Gordon Ramsay: Uncharted showrunner Jon Kroll revealed that the show, which is produced by Studio Ramsay, returned to production with the help of military specialists. “We could wait until next year, but we really wanted to get back to work, if we could go back safely,” he said.
Kroll said the weirdest challenge is the difference in local processes and said that the biggest difficult is that the crew is often at the mercy of local airport officials. “Confusion is the biggest issue because the rules are changing on a weekly basis,” he added.
Queens showrunner Vanessa Berlowitz revealed that it had cancelled a shoot in the Congo as the production was wary of passing COVID-19 to animals, particularly great apes and monkeys. “We’ve had to make some really complex decisions, not only about our own safely but with the animals we’re filming,” she said.
Lisa Bloch, showrunner of Category Six said that the show had been forced to significantly reduce its crew, in some instances, down to one person. “We’re looking forward to getting more people out in the field,” she said. One of the challenges faced shooting in the U.S., she added was the differences between filming protocols in different states, so for instance, it was chasing one storm that it could film up until it hits New Jersey, but is unable to shoot in the Garden State because of its 14-day quarantine rules.

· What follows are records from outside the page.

Lemma post_conversations_cases (g : Gen) (s : Server) (uid : string)
      (memberIds : list string) (isGroup : bool) (title : option string) :
  let r := post_conversations g (Some uid) memberIds isGroup title s in
  let U := JS.array_from_set (uid :: memberIds) in
  (isGroup = false /\ length U <> 2 /\ r = (Done bad_cardinality, s))
  \/ (isGroup = false /\
      exists a b c ms,
        U = [a; b] /\ prisma.direct_candidate (db s) a b = Some (c, ms)
        /\ length ms = 2
        /\ r = (Done (json (BConversation c ms)), logged s [ConversationFindFirst]))
  \/ (forallb (prisma.user_exists (db s)) U = false
      /\ (isGroup = true
          \/ exists a b, U = [a; b]
                         /\ forall c ms, prisma.direct_candidate (db s) a b
                                         = Some (c, ms) -> length ms <> 2)
      /\ fst r = Done server_error
      /\ db (snd r) = db s /\ rooms (snd r) = rooms s /\ outbox (snd r) = outbox s)
  \/ (forallb (prisma.user_exists (db s)) U = true
      /\ (isGroup = true
          \/ exists a b, U = [a; b]
                         /\ forall c ms, prisma.direct_candidate (db s) a b
                                         = Some (c, ms) -> length ms <> 2)
      /\ fst r = Done (json (BConversation
                               (created_conversation g isGroup title)
                               (prisma.memberships_of
                                  (store_with_conversation
                                     (created_conversation g isGroup title)
                                     (created_memberships g U) (db s))
                                  (new_id g 0))))
      /\ db (snd r) = store_with_conversation (created_conversation g isGroup title)
                                              (created_memberships g U) (db s)
      /\ rooms (snd r) = rooms s /\ outbox (snd r) = outbox s).
Proof.
  intros r U. destruct isGroup.
  - subst r. rewrite post_conversations_group_run. fold U.
    destruct (forallb _ U) eqn:Husers.
    + right. right. right. split; [reflexivity|]. split; [now left|].
      repeat split.
    + right. right. left. split; [reflexivity|]. split; [now left|].
      repeat split.
  - destruct (Nat.eq_dec (length U) 2) as [Hlen|Hlen].
    + destruct U as [|a [|b [|x U']]] eqn:HU; try discriminate Hlen.
      pose proof (post_conversations_direct_run g s uid memberIds title a b HU)
        as Hrun.
      fold r in Hrun.
      assert (Hcreate :
        r = create_outcome g title a b s ->
        (forall c ms, prisma.direct_candidate (db s) a b = Some (c, ms) ->
                      length ms <> 2) ->
        (forallb (prisma.user_exists (db s)) [a; b] = false
         /\ (false = true
             \/ exists a0 b0, [a; b] = [a0; b0]
                  /\ forall c ms, prisma.direct_candidate (db s) a0 b0
                                  = Some (c, ms) -> length ms <> 2)
         /\ fst r = Done server_error
         /\ db (snd r) = db s /\ rooms (snd r) = rooms s
         /\ outbox (snd r) = outbox s)
        \/ (forallb (prisma.user_exists (db s)) [a; b] = true
            /\ (false = true
                \/ exists a0 b0, [a; b] = [a0; b0]
                     /\ forall c ms, prisma.direct_candidate (db s) a0 b0
                                     = Some (c, ms) -> length ms <> 2)
            /\ fst r = Done (json (BConversation
                                     (created_conversation g false title)
                                     (prisma.memberships_of
                                        (store_with_conversation
                                           (created_conversation g false title)
                                           (created_memberships g [a; b]) (db s))
                                        (new_id g 0))))
            /\ db (snd r) = store_with_conversation
                              (created_conversation g false title)
                              (created_memberships g [a; b]) (db s)
            /\ rooms (snd r) = rooms s /\ outbox (snd r) = outbox s)).
      { intros -> Hanom. unfold create_outcome. simpl forallb.
        rewrite andb_true_r.
        destruct (prisma.user_exists (db s) a && prisma.user_exists (db s) b).
        - right. split; [reflexivity|]. split; [right; eauto|]. repeat split.
        - left. split; [reflexivity|]. split; [right; eauto|]. repeat split. }
      destruct (prisma.direct_candidate (db s) a b) as [[c ms]|] eqn:Hcand.
      * destruct (length ms =? 2) eqn:Hms.
        -- right. left. split; [reflexivity|].
           exists a, b, c, ms. apply Nat.eqb_eq in Hms. repeat split; assumption.
        -- right. right. apply Hcreate; [exact Hrun|].
           intros c' ms' [= <- <-]. now apply Nat.eqb_neq.
      * right. right. apply Hcreate; [exact Hrun|]. intros c' ms' [=].
    + left. split; [reflexivity|]. split; [exact Hlen|].
      subst r. apply direct_chat_cardinality_run.
      destruct (array_from_set_spec uid memberIds) as (_ & _ & Hsize).
      fold U in Hsize. congruence.
Qed.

Michelle Upton, SVP, production management, National Geographic, said that the network and its owner Disney was working on a weekly basis to vet its productions before they go out in the field. “As part of the approval process, we’re taking a look in real time at locations, whether COVID-19 testing is needed, whether we need to quarantine crews, having teams working in small pods. Keeping crews and talented safe is our number one priority,” she said.